*** Opening RAW DATA ***

(** The files while they are written: those written have their new content, the others what they had. *)
Lemma write_sound paths start state final todo done_ w : writes_again -> distinct paths -> loaded paths start state final -> (done_ ++ todo)%list = pathOrder state ->
  (forall path, path ∈ done_ -> was_written path) ->
  (forall path, path ∈ done_ -> files w !! the_file path = final !! the_file path) ->
  (forall name, (forall path, path ∈ done_ -> name <> the_file path) -> files w !! name = start !! name) ->
  let ran := write_paths request state todo done_ w in
  match ran.2 with
  | None => files ran.1 = final
  | Some result => failed result /\ exists path, path ∈ pathOrder state /\ write_failed start final path result /\
      forall name, name <> the_file path -> files ran.1 !! name = start !! name
  end.
Proof.
  intros Hagain Hd Hl; revert done_ w; induction todo as [|path todo IH]; intros done_ w Hall Hwas Hdone Hrest; cbn [write_paths].
  - rewrite app_nil_r in Hall; apply map_eq; intros name; subst done_.
    destruct (decide (Exists (fun path => name = the_file path) (pathOrder state))) as [(p & Hp & ->)%Exists_exists|Hno]; [by apply Hdone|].
    assert (Hother : forall p, p ∈ pathOrder state -> name <> the_file p) by (intros p Hp He; apply Hno, Exists_exists; by exists p).
    by rewrite Hrest, (loaded_others _ _ _ _ Hl).
  - assert (Hin : path ∈ pathOrder state) by (rewrite <- Hall; apply elem_of_app; right; by left).
    destruct (proj1 (loaded_order _ _ _ _ Hl path) Hin) as [text Hc]; rewrite Hc; cbn [default]; unfold id.
    pose proof (write_shell "edit" path text w) as Hwrite; cbv zeta in Hwrite.
    destruct (runRequesterFileWrite request "edit" path text w) as [w' [result|]] eqn:Hrun; cbn [fst snd] in *.
    + destruct Hwrite as [Hfail Hkeep]; split; [done|]; exists path; split; [done|]; split.
      { exists text, w, w'; split_and!; [by apply (loaded_current _ _ _ _ Hl)|done|]; intros name.
        destruct (decide (Exists (fun path => name = the_file path) done_)) as [(p & Hp & ->)%Exists_exists|Hno]; [right; by apply Hdone|].
        left; apply Hrest; intros p Hp He; apply Hno, Exists_exists; by exists p. }
      apply rollback_restores; [done| |].
      * intros p Hp; split; [by apply Hwas|]; apply (loaded_original _ _ _ _ Hl); rewrite <- Hall; apply elem_of_app; by left.
      * intros name Hname Hnot; rewrite Hkeep by done; by apply Hrest.
    + apply IH; [by rewrite <- app_assoc| | |].
      * intros p [Hp| ->%list_elem_of_singleton]%elem_of_app; [by apply Hwas|exists text, w; by rewrite Hrun].
      * intros p Hp; rewrite Hwrite; destruct (decide (the_file path = the_file p)) as [He|Hne].
        -- rewrite <- He, lookup_insert_eq; symmetry; by apply (loaded_current _ _ _ _ Hl).
        -- rewrite lookup_insert_ne by done; apply elem_of_app in Hp as [Hp| ->%list_elem_of_singleton]; [by apply Hdone|done].
      * intros name Hnot; rewrite Hwrite, lookup_insert_ne; [apply Hrest; intros p Hp; apply Hnot, elem_of_app; by left|].
        intros He; apply (Hnot path); [apply elem_of_app; right; by apply list_elem_of_singleton|done].
Qed.

(** C11. Edits are made together or not at all, when no two paths of a patch name one file.  A patch
    that succeeds leaves the files as its edits make them one after another.  A patch with an edit
    that cannot be made (there is no such file, or the text is not found in it as the edit needs it) fails
    and leaves every file as it was, and so does any other patch that fails, unless the failure it
    reports is that of a write of what the edits made of one of its files: then every file but that one is
    as it was, where a file that was written once can be written again. *)
Theorem edits_are_all_or_nothing edits w w' result : distinct (edited_paths edits) -> writes_again ->
  patchFileTool edits request w = (w', result) ->
  (edit_files (files w) edits = None -> failed result /\ files w' = files w) /\
  (Failure result = None -> edit_files (files w) edits = Some (files w')) /\
  (failed result -> files w' = files w \/
    exists path final, path ∈ edited_paths edits /\ edit_files (files w) edits = Some final /\ write_failed (files w) final path result /\
      forall name, name <> the_file path -> files w' !! name = files w !! name).
Proof.
  intros Hd Hagain; unfold patchFileTool; destruct edits as [|edit edits]; [intros [= <- <-]; split_and!; [done|done|by left]|].
  set (all := edit :: edits) in *; destruct (100 <? _); [intros [= <- <-]; split_and!; [done|done|by left]|].
  pose proof (edits_sound (edited_paths all) (files w) all Hd ltac:(done) newFilePatchState (files w) 0 w (loaded_new _ _) eq_refl) as [Hf Hr].
  destruct (validate_edits request newFilePatchState all 0 w) as [w1 [state|refused]]; cbn [fst snd] in *; [|intros [= <- <-]; by split_and!; [|intros|left]].
  destruct Hr as (final & Hfinal & Hl); rewrite Hfinal; unfold writePatchState.
  pose proof (write_sound _ _ state final (pathOrder state) [] w1 Hagain Hd Hl eq_refl ltac:(by intros ? ?%not_elem_of_nil)
    ltac:(by intros ? ?%not_elem_of_nil) ltac:(intros; by rewrite Hf)) as Hw; cbv zeta in Hw.
  destruct (write_paths request state (pathOrder state) [] w1) as [w2 [failure|]]; cbn [fst snd] in *; intros [= <- <-]; (split; [done|]).
  - destruct Hw as [Hfail (path & Hp & Hfailed & Hkeep)]; split; [done|]; intros _; right; exists path, final.
    split_and!; [by apply (loaded_paths _ _ _ _ Hl)|done..].
  - split; [by rewrite Hw|done].
Qed.

Lemma persist_writes path filename content w :
  let after := files (persistDeliveredDocument request path filename content w) in
  after = files w \/ forall name, name <> the_file (deliveredDocumentsDirectoryPath +:+ "/" +:+ filename) -> after !! name = files w !! name.
Proof.
  cbv zeta; unfold persistDeliveredDocument; destruct (negb _); [by left|]; case_bool_decide; [by left|]; right; intros name Hname.
  pose proof (write_shell "file_deliver" (deliveredDocumentsDirectoryPath +:+ "/" +:+ filename) content w) as Hw; cbv zeta in Hw.
  destruct (runRequesterFileWrite _ _ _ _ _) as [w' [result|]]; cbn [fst snd] in *; [by apply Hw|]; by rewrite Hw, lookup_insert_ne by congruence.
Qed.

*** Closing RAW DATA ***

▸ TASK BRIEF: Copy the records above exactly, beginning at the line that contains "left; apply Hrest;" and stopping after the line that contains "(** C11. Edits".

▸ EXERCISE RESPONSE:
        left; apply Hrest; intros p Hp He; apply Hno, Exists_exists; by exists p. }
      apply rollback_restores; [done| |].
      * intros p Hp; split; [by apply Hwas|]; apply (loaded_original _ _ _ _ Hl); rewrite <- Hall; apply elem_of_app; by left.
      * intros name Hname Hnot; rewrite Hkeep by done; by apply Hrest.
    + apply IH; [by rewrite <- app_assoc| | |].
      * intros p [Hp| ->%list_elem_of_singleton]%elem_of_app; [by apply Hwas|exists text, w; by rewrite Hrun].
      * intros p Hp; rewrite Hwrite; destruct (decide (the_file path = the_file p)) as [He|Hne].
        -- rewrite <- He, lookup_insert_eq; symmetry; by apply (loaded_current _ _ _ _ Hl).
        -- rewrite lookup_insert_ne by done; apply elem_of_app in Hp as [Hp| ->%list_elem_of_singleton]; [by apply Hdone|done].
      * intros name Hnot; rewrite Hwrite, lookup_insert_ne; [apply Hrest; intros p Hp; apply Hnot, elem_of_app; by left|].
        intros He; apply (Hnot path); [apply elem_of_app; right; by apply list_elem_of_singleton|done].
Qed.

(** C11. Edits are made together or not at all, when no two paths of a patch name one file.  A patch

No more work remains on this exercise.